What is required –
Every line below that holds the word "REVERSED" must be listed.

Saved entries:
● ● ● ●

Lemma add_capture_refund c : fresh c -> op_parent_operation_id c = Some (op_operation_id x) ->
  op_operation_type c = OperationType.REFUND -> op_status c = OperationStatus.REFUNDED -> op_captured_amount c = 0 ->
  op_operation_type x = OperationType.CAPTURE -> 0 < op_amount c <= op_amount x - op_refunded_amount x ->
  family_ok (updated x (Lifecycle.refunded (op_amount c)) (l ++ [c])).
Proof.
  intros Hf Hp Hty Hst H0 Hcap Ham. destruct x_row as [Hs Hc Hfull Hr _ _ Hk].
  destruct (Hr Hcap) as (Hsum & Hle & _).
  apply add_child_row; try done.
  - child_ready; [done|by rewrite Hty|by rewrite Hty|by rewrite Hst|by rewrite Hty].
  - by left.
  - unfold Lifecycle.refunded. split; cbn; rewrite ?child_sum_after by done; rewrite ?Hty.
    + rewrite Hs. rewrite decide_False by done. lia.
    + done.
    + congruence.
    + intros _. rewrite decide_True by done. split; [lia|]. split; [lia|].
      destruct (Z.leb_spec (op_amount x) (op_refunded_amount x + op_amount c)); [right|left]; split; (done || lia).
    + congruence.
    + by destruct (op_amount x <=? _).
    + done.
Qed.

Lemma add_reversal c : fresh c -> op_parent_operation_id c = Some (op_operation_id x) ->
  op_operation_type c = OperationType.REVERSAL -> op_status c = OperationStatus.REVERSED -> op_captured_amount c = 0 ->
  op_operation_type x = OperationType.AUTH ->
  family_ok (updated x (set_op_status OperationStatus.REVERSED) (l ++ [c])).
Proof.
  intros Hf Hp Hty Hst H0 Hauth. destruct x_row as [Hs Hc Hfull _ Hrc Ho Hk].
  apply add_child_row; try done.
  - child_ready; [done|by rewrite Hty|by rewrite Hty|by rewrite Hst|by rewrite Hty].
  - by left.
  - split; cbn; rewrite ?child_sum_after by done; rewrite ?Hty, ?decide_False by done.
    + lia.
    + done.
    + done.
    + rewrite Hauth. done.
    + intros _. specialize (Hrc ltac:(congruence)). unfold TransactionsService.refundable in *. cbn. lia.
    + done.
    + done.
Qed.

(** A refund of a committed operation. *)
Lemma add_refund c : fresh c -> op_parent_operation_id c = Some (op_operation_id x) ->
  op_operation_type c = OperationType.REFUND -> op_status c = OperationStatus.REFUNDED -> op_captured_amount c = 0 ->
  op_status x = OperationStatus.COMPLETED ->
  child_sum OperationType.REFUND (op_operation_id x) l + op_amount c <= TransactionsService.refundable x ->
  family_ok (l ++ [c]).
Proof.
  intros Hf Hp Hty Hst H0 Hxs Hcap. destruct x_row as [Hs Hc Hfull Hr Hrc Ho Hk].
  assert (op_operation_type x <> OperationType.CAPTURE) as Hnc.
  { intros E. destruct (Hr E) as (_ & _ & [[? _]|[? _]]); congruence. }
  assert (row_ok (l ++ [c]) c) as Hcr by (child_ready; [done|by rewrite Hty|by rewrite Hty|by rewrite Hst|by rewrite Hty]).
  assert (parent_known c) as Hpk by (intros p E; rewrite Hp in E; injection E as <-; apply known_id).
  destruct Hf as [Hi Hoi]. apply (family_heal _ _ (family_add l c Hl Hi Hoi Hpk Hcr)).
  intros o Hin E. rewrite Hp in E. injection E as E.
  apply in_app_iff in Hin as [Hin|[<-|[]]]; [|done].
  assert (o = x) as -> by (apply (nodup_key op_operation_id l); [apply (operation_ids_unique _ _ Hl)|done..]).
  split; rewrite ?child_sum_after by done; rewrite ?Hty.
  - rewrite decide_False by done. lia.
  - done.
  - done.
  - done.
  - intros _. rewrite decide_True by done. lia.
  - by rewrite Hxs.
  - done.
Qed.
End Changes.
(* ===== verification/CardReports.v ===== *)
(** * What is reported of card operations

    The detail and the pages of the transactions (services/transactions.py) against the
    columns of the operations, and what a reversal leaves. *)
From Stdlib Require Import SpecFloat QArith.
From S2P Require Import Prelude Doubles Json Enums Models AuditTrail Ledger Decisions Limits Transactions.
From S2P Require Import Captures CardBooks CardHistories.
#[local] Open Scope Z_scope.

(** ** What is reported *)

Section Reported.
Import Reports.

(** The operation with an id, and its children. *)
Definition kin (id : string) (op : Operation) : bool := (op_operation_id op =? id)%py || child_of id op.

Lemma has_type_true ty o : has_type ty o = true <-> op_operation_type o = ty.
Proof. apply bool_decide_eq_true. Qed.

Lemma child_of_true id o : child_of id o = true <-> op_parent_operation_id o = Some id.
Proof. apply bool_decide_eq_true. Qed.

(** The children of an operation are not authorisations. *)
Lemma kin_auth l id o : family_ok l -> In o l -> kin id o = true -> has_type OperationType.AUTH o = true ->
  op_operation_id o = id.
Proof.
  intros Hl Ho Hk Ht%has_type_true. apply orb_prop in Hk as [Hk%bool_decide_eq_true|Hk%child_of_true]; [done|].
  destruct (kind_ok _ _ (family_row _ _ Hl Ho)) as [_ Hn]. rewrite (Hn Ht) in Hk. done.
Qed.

● ● ● ●

Result for this exercise –
  op_operation_type c = OperationType.REVERSAL -> op_status c = OperationStatus.REVERSED -> op_captured_amount c = 0 ->
  family_ok (updated x (set_op_status OperationStatus.REVERSED) (l ++ [c])).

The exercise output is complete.